DATA RECORDS below:

(* ===== verification/Frame.v ===== *)
(** * Frame: which part of the kernel state an operation keeps

    The flags of the terminals, which the interrupt handlers of a typed line do
    not touch, by the rules of [Keep]. *)
From S2P Require Import Prelude Keep LibMem KState PortIO Screen Switch Keyboard.

(** ** The flags of the terminals: [visible], [enterFlag], [newline_tracker] *)
Definition flags_of (t : terminal_t) : Z * Z * Z := (visible t, enterFlag t, newline_tracker t).
Definition term_flags (s : kstate) : list (Z * Z * Z) := flags_of <$> term_arr (scr s).

Lemma term_flags_get s s' i t :
  term_flags s' = term_flags s → aget (term_arr (scr s)) i = Some t →
  ∃ t', aget (term_arr (scr s')) i = Some t' ∧ flags_of t' = flags_of t.
Proof.
  intros Hf Ht. pose proof (aget_Some_range _ _ _ Ht). rewrite aget_nonneg in * by lia.
  assert (flags_of <$> term_arr (scr s') !! Z.to_nat i = Some (flags_of t)) as H'.
  { rewrite <- list_lookup_fmap. fold (term_flags s'). rewrite Hf. unfold term_flags.
    by rewrite list_lookup_fmap, Ht. }
  destruct (term_arr (scr s') !! Z.to_nat i) as [t'|]; [|done].
  exists t'. split; [done|]. cbn [fmap option_fmap option_map] in H'. congruence.
Qed.

Lemma flags_set_term i f : (∀ t, flags_of (f t) = flags_of t) → keeps term_flags (set_term i f).
Proof.
  intros Hf s [] s'. unfold kept, set_term. rewrite bind_gets.
  destruct (aget (term_arr (scr s)) i) as [t|] eqn:Ht; [|done]. rewrite (bind_lift _ _ _ _ eq_refl).
  pose proof (aget_Some_range _ _ _ Ht) as Hr. rewrite (bind_lift _ _ _ _ (aset_in _ i _ Hr)).
  unfold modify. intros. simplify_eq. unfold term_flags. cbn. rewrite list_fmap_insert, Hf.
  apply list_insert_id. rewrite list_lookup_fmap. rewrite aget_nonneg in Ht by lia. by rewrite Ht.
Qed.
Lemma flags_set_scr f : (∀ c, term_arr (f c) = term_arr c) → keeps term_flags (set_scr f).
Proof. intros Hf. apply keeps_modify. intros s. unfold term_flags. cbn. by rewrite Hf. Qed.
Lemma flags_set_kbd f : keeps term_flags (set_kbd f).
Proof. by apply keeps_modify. Qed.
Lemma flags_outb d p : keeps term_flags (outb d p).
Proof. by apply keeps_modify. Qed.
Lemma flags_store8 a b : keeps term_flags (store8 a b).
Proof.
  intros s [] s'. unfold kept, store8. destruct (translate s a); [|done]. intros. by simplify_eq.
Qed.
Lemma flags_load8 a : keeps term_flags (load8 (S := kstate) a).
Proof. intros s b s'. unfold kept, load8. destruct (translate s a); [|done]. intros. by simplify_eq. Qed.
#[export] Hint Resolve flags_set_kbd flags_outb flags_store8 flags_load8 : keep.
#[export] Hint Extern 1 (keeps term_flags (set_term _ _)) => by apply flags_set_term : keep.
#[export] Hint Extern 1 (keeps term_flags (set_scr _)) => by apply flags_set_scr : keep.

Lemma flags_get_term i : keeps term_flags (get_term i).
Proof. unfold get_term. keep. Qed.
Lemma flags_load_cursor i : keeps term_flags (load_cursor i).
Proof. unfold load_cursor, get_term. keep. Qed.
Lemma flags_save_cursor i : keeps term_flags (save_cursor i).
Proof. unfold save_cursor. keep. Qed.
Lemma flags_set_video_mem i : keeps term_flags (set_video_mem i).
Proof. unfold set_video_mem, get_term. keep. Qed.
Lemma flags_video_store o b : keeps term_flags (video_store o b).
Proof. unfold video_store. keep. Qed.
Lemma flags_video_load o : keeps term_flags (video_load o).
Proof. unfold video_load. keep. Qed.
Lemma flags_the_terminal : keeps term_flags the_terminal.
Proof. apply (moves_gets _). Qed.
Lemma flags_the_process : keeps term_flags the_process.
Proof. apply (moves_gets _). Qed.
#[export] Hint Resolve flags_get_term flags_load_cursor flags_save_cursor flags_set_video_mem
  flags_video_store flags_video_load flags_the_terminal flags_the_process : keep.

Lemma flags_update_cursor : keeps term_flags update_cursor.
Proof. unfold update_cursor. keep. Qed.
Lemma flags_reset : keeps term_flags reset.
Proof. unfold reset, clear_cell, enable_cursor. keep. Qed.
Lemma flags_backspace : keeps term_flags backspace.
Proof. unfold backspace. keep. Qed.
Lemma flags_enter : keeps term_flags enter.
Proof. unfold enter, next_line. keep. Qed.
Lemma flags_newline_check i : keeps term_flags (newline_check_at i).
Proof. unfold newline_check_at. keep. Qed.
#[export] Hint Resolve flags_update_cursor flags_reset flags_backspace flags_enter flags_newline_check : keep.
Lemma flags_vert_scroll_at i : keeps term_flags (vert_scroll_at i).
Proof. unfold vert_scroll_at, scroll_lines, scroll_cell. keep. Qed.
Lemma flags_putc_at i c : keeps term_flags (putc_at i c).
Proof. unfold putc_at. keep. Qed.
#[export] Hint Resolve flags_vert_scroll_at flags_putc_at : keep.

Lemma flags_vert_scroll_user : keeps term_flags vert_scroll_user.
Proof. unfold vert_scroll_user. keep. Qed.

Lemma flags_key_press code : keeps term_flags (key_press code).
Proof.
  unfold key_press, key_press_end, write_key, get_kbd, vert_scroll, putc_user. keep.
Qed.
Lemma flags_backspace_key : keeps term_flags backspace_key.
Proof. unfold backspace_key, write_key, read_key, get_kbd. keep. Qed.
#[export] Hint Resolve flags_key_press flags_backspace_key : keep.

Lemma flags_handle_key code : plain_code code → keeps term_flags (handle_key code).
Proof.
  intros [_ Hc]. rewrite !not_elem_of_cons in Hc. destruct Hc as (E1&E2&E3&E4&E5&_).
  apply Z.eqb_neq in E1, E2, E3, E4, E5.
  unfold handle_key, key_switch. rewrite E1, E2, E3, E4, E5. keep.
Qed.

End of DATA RECORDS.

- **EXERCISE GOAL**
Repeat, character for character, the lines of the material above from the line with "Proof. unfold get_term. keep. Qed." through the line with "Proof. unfold vert_scroll_user. keep. Qed.".

- **OUTPUT OF THE EXERCISE**
Proof. unfold get_term. keep. Qed.
Lemma flags_load_cursor i : keeps term_flags (load_cursor i).
Proof. unfold load_cursor, get_term. keep. Qed.
Lemma flags_save_cursor i : keeps term_flags (save_cursor i).
Proof. unfold save_cursor. keep. Qed.
Lemma flags_set_video_mem i : keeps term_flags (set_video_mem i).
Proof. unfold set_video_mem, get_term. keep. Qed.
Lemma flags_video_store o b : keeps term_flags (video_store o b).
Proof. unfold video_store. keep. Qed.
Lemma flags_video_load o : keeps term_flags (video_load o).
Proof. unfold video_load. keep. Qed.
Lemma flags_the_terminal : keeps term_flags the_terminal.
Proof. apply (moves_gets _). Qed.
Lemma flags_the_process : keeps term_flags the_process.
Proof. apply (moves_gets _). Qed.
#[export] Hint Resolve flags_get_term flags_load_cursor flags_save_cursor flags_set_video_mem
  flags_video_store flags_video_load flags_the_terminal flags_the_process : keep.

Lemma flags_update_cursor : keeps term_flags update_cursor.
Proof. unfold update_cursor. keep. Qed.
Lemma flags_reset : keeps term_flags reset.
Proof. unfold reset, clear_cell, enable_cursor. keep. Qed.
Lemma flags_backspace : keeps term_flags backspace.
Proof. unfold backspace. keep. Qed.
Lemma flags_enter : keeps term_flags enter.
Proof. unfold enter, next_line. keep. Qed.
Lemma flags_newline_check i : keeps term_flags (newline_check_at i).
Proof. unfold newline_check_at. keep. Qed.
#[export] Hint Resolve flags_update_cursor flags_reset flags_backspace flags_enter flags_newline_check : keep.
Lemma flags_vert_scroll_at i : keeps term_flags (vert_scroll_at i).
Proof. unfold vert_scroll_at, scroll_lines, scroll_cell. keep. Qed.
Lemma flags_putc_at i c : keeps term_flags (putc_at i c).
Proof. unfold putc_at. keep. Qed.
#[export] Hint Resolve flags_vert_scroll_at flags_putc_at : keep.

Lemma flags_vert_scroll_user : keeps term_flags vert_scroll_user.
Proof. unfold vert_scroll_user. keep. Qed.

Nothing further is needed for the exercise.